# [Exercise objective]
Because the listing below is to be kept intact, restate all of it word for word.

# [Provided data]
(** * The first-person movement controller of [FPSScene.tsx]

    A shallow embedding of the per-frame callback that [PlayerRig] registers
    with [useFrame] (src/components/fps/FPSScene.tsx, lines 108-234) and of the
    metrics store of src/stores/player.ts.

    JavaScript numbers are read as real numbers: [Math.min], [Math.max],
    [Math.sqrt] and [Math.exp] are [Rmin], [Rmax], [sqrt] and [exp], and the
    comparisons of the source are decided by [Rle_dec] and friends.  Rounding,
    infinities and NaN are outside the model. *)

From Stdlib Require Import Reals Lra Lia List Bool.
From Stdlib Require String.
Import ListNotations.
Import String.StringSyntax.
Delimit Scope string_scope with string.

Open Scope R_scope.

(** ** Comparisons of the source as booleans *)

Definition gtb (a b : R) : bool := if Rgt_dec a b then true else false.
Definition leb (a b : R) : bool := if Rle_dec a b then true else false.

(** JavaScript truthiness of a number: [0] is falsy. *)
Definition truthy (a : R) : bool := if Req_dec_T a 0 then false else true.

(** ** The part of three.js the controller calls *)

Module Three.

Record Vector3 : Type := mkVector3 { x : R; y : R; z : R }.
Record Quaternion : Type := mkQuaternion { qx : R; qy : R; qz : R; qw : R }.

(** [new Vector3()] and [new Quaternion()] *)
Definition zero : Vector3 := mkVector3 0 0 0.
Definition identity : Quaternion := mkQuaternion 0 0 0 1.

Definition set (x' y' z' : R) (_ : Vector3) : Vector3 := mkVector3 x' y' z'.
Definition setX (x' : R) (v : Vector3) : Vector3 := mkVector3 x' (y v) (z v).
Definition setY (y' : R) (v : Vector3) : Vector3 := mkVector3 (x v) y' (z v).
Definition setZ (z' : R) (v : Vector3) : Vector3 := mkVector3 (x v) (y v) z'.
Definition copy {A : Type} (src : A) (_ : A) : A := src.

Definition add (v a : Vector3) : Vector3 :=
  mkVector3 (x v + x a) (y v + y a) (z v + z a).
Definition sub (v a : Vector3) : Vector3 :=
  mkVector3 (x v - x a) (y v - y a) (z v - z a).

Definition multiplyScalar (v : Vector3) (s : R) : Vector3 :=
  mkVector3 (x v * s) (y v * s) (z v * s).
Definition divideScalar (v : Vector3) (s : R) : Vector3 :=
  multiplyScalar v (1 / s).

Definition lengthSq (v : Vector3) : R := x v * x v + y v * y v + z v * z v.
Definition length (v : Vector3) : R := sqrt (lengthSq v).

(** [divideScalar(this.length() || 1)] *)
Definition normalize (v : Vector3) : Vector3 :=
  divideScalar v (if truthy (length v) then length v else 1).

(** [this.crossVectors(this, v)] *)
Definition cross (a b : Vector3) : Vector3 :=
  mkVector3 (y a * z b - z a * y b)
            (z a * x b - x a * z b)
            (x a * y b - y a * x b).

# [Task response]
(** * The first-person movement controller of [FPSScene.tsx]

    A shallow embedding of the per-frame callback that [PlayerRig] registers
    with [useFrame] (src/components/fps/FPSScene.tsx, lines 108-234) and of the
    metrics store of src/stores/player.ts.

    JavaScript numbers are read as real numbers: [Math.min], [Math.max],
    [Math.sqrt] and [Math.exp] are [Rmin], [Rmax], [sqrt] and [exp], and the
    comparisons of the source are decided by [Rle_dec] and friends.  Rounding,
    infinities and NaN are outside the model. *)

From Stdlib Require Import Reals Lra Lia List Bool.
From Stdlib Require String.
Import ListNotations.
Import String.StringSyntax.
Delimit Scope string_scope with string.

Open Scope R_scope.

(** ** Comparisons of the source as booleans *)

Definition gtb (a b : R) : bool := if Rgt_dec a b then true else false.
Definition leb (a b : R) : bool := if Rle_dec a b then true else false.

(** JavaScript truthiness of a number: [0] is falsy. *)
Definition truthy (a : R) : bool := if Req_dec_T a 0 then false else true.

(** ** The part of three.js the controller calls *)

Module Three.

Record Vector3 : Type := mkVector3 { x : R; y : R; z : R }.
Record Quaternion : Type := mkQuaternion { qx : R; qy : R; qz : R; qw : R }.

(** [new Vector3()] and [new Quaternion()] *)
Definition zero : Vector3 := mkVector3 0 0 0.
Definition identity : Quaternion := mkQuaternion 0 0 0 1.

Definition set (x' y' z' : R) (_ : Vector3) : Vector3 := mkVector3 x' y' z'.
Definition setX (x' : R) (v : Vector3) : Vector3 := mkVector3 x' (y v) (z v).
Definition setY (y' : R) (v : Vector3) : Vector3 := mkVector3 (x v) y' (z v).
Definition setZ (z' : R) (v : Vector3) : Vector3 := mkVector3 (x v) (y v) z'.
Definition copy {A : Type} (src : A) (_ : A) : A := src.

Definition add (v a : Vector3) : Vector3 :=
  mkVector3 (x v + x a) (y v + y a) (z v + z a).
Definition sub (v a : Vector3) : Vector3 :=
  mkVector3 (x v - x a) (y v - y a) (z v - z a).

Definition multiplyScalar (v : Vector3) (s : R) : Vector3 :=
  mkVector3 (x v * s) (y v * s) (z v * s).
Definition divideScalar (v : Vector3) (s : R) : Vector3 :=
  multiplyScalar v (1 / s).

Definition lengthSq (v : Vector3) : R := x v * x v + y v * y v + z v * z v.
Definition length (v : Vector3) : R := sqrt (lengthSq v).

(** [divideScalar(this.length() || 1)] *)
Definition normalize (v : Vector3) : Vector3 :=
  divideScalar v (if truthy (length v) then length v else 1).

(** [this.crossVectors(this, v)] *)
Definition cross (a b : Vector3) : Vector3 :=
  mkVector3 (y a * z b - z a * y b)
            (z a * x b - x a * z b)
            (x a * y b - y a * x b).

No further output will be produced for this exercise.